Body of Lies opens with a skilfully directed action sequence set in Manchester and then another in the Middle East involving Roger Ferris (Di Caprio), a covert Arabic speaking CIA agent specialising in counter terrorist work. After almost single-handedly dispatching a terrorist cell he is given a promotion of sorts to work out of the US embassy in Jordan. After quickly putting his predecessor in his place over the half arsed job he and his team have been doing, Di Caprio approaches the Jordanian head of security (Mark Strong) with whom he sets up an uneasy alliance - one where they clearly prefer the tag of friendship than enmity but where neither has the confidence to share classified information with each other. The film explores Ferris' attempts to root out terror in Jordan with the ultimate goal of capturing Al-Saleem, the man responsible for the Manchester bombing as well as others throughout Europe.

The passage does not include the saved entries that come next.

Lemma memfd_alert_not_fused_witness :
  exists s', detect no_ip to_ascii_lowercase (fun _ => false) (fun _ => "") (fun _ => None) false (fun _ => 0)
      (Event_MemfdCreate demo_memfd) (demo_sink hot_engine) = Some s' /\ sk_verdict s' = sk_verdict (demo_sink hot_engine).
Proof.
  destruct (detect no_ip to_ascii_lowercase (fun _ => false) (fun _ => "") (fun _ => None) false (fun _ => 0)
      (Event_MemfdCreate demo_memfd) (demo_sink hot_engine)) as [s'|] eqn:E; [|vm_compute in E; discriminate E].
  destruct (memfd_alert_not_fused (fun _ => 0) no_ip to_ascii_lowercase (fun _ => false) (fun _ => "") (fun _ => None) false
    demo_memfd (demo_sink hot_engine) s' E) as (ral & r & _ & H & _).
  exists s'. split; [reflexivity|exact H].
Defined.

Lemma sigma_key_is_no_attack_id_witness :
  exists hit, eval_rule_exec to_ascii_lowercase (sample_sigma (FieldMap [("Image|EndsWith", Single "/NC")])) sample_sigma_exec
      = Some hit /\ sigma_technique hit ∉ sa_techniques hit.
Proof.
  eexists. split; [reflexivity|].
  eapply (sigma_key_is_no_attack_id to_ascii_lowercase (sample_sigma (FieldMap [("Image|EndsWith", Single "/NC")])) sample_sigma_exec);
    [reflexivity|reflexivity|reflexivity].
Defined.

Critics have said this is a very Tony Scott film, and it is true that this is the most technologically up to date film of the Ridley's career, and the most action heavy piece since Black Hawk Down. Ridley's younger brother hasn't really done anything of note since Enemy of the State, but that particular film is genuinely great in my opinion and, like this, was technologically savvy and covered much ground quickly.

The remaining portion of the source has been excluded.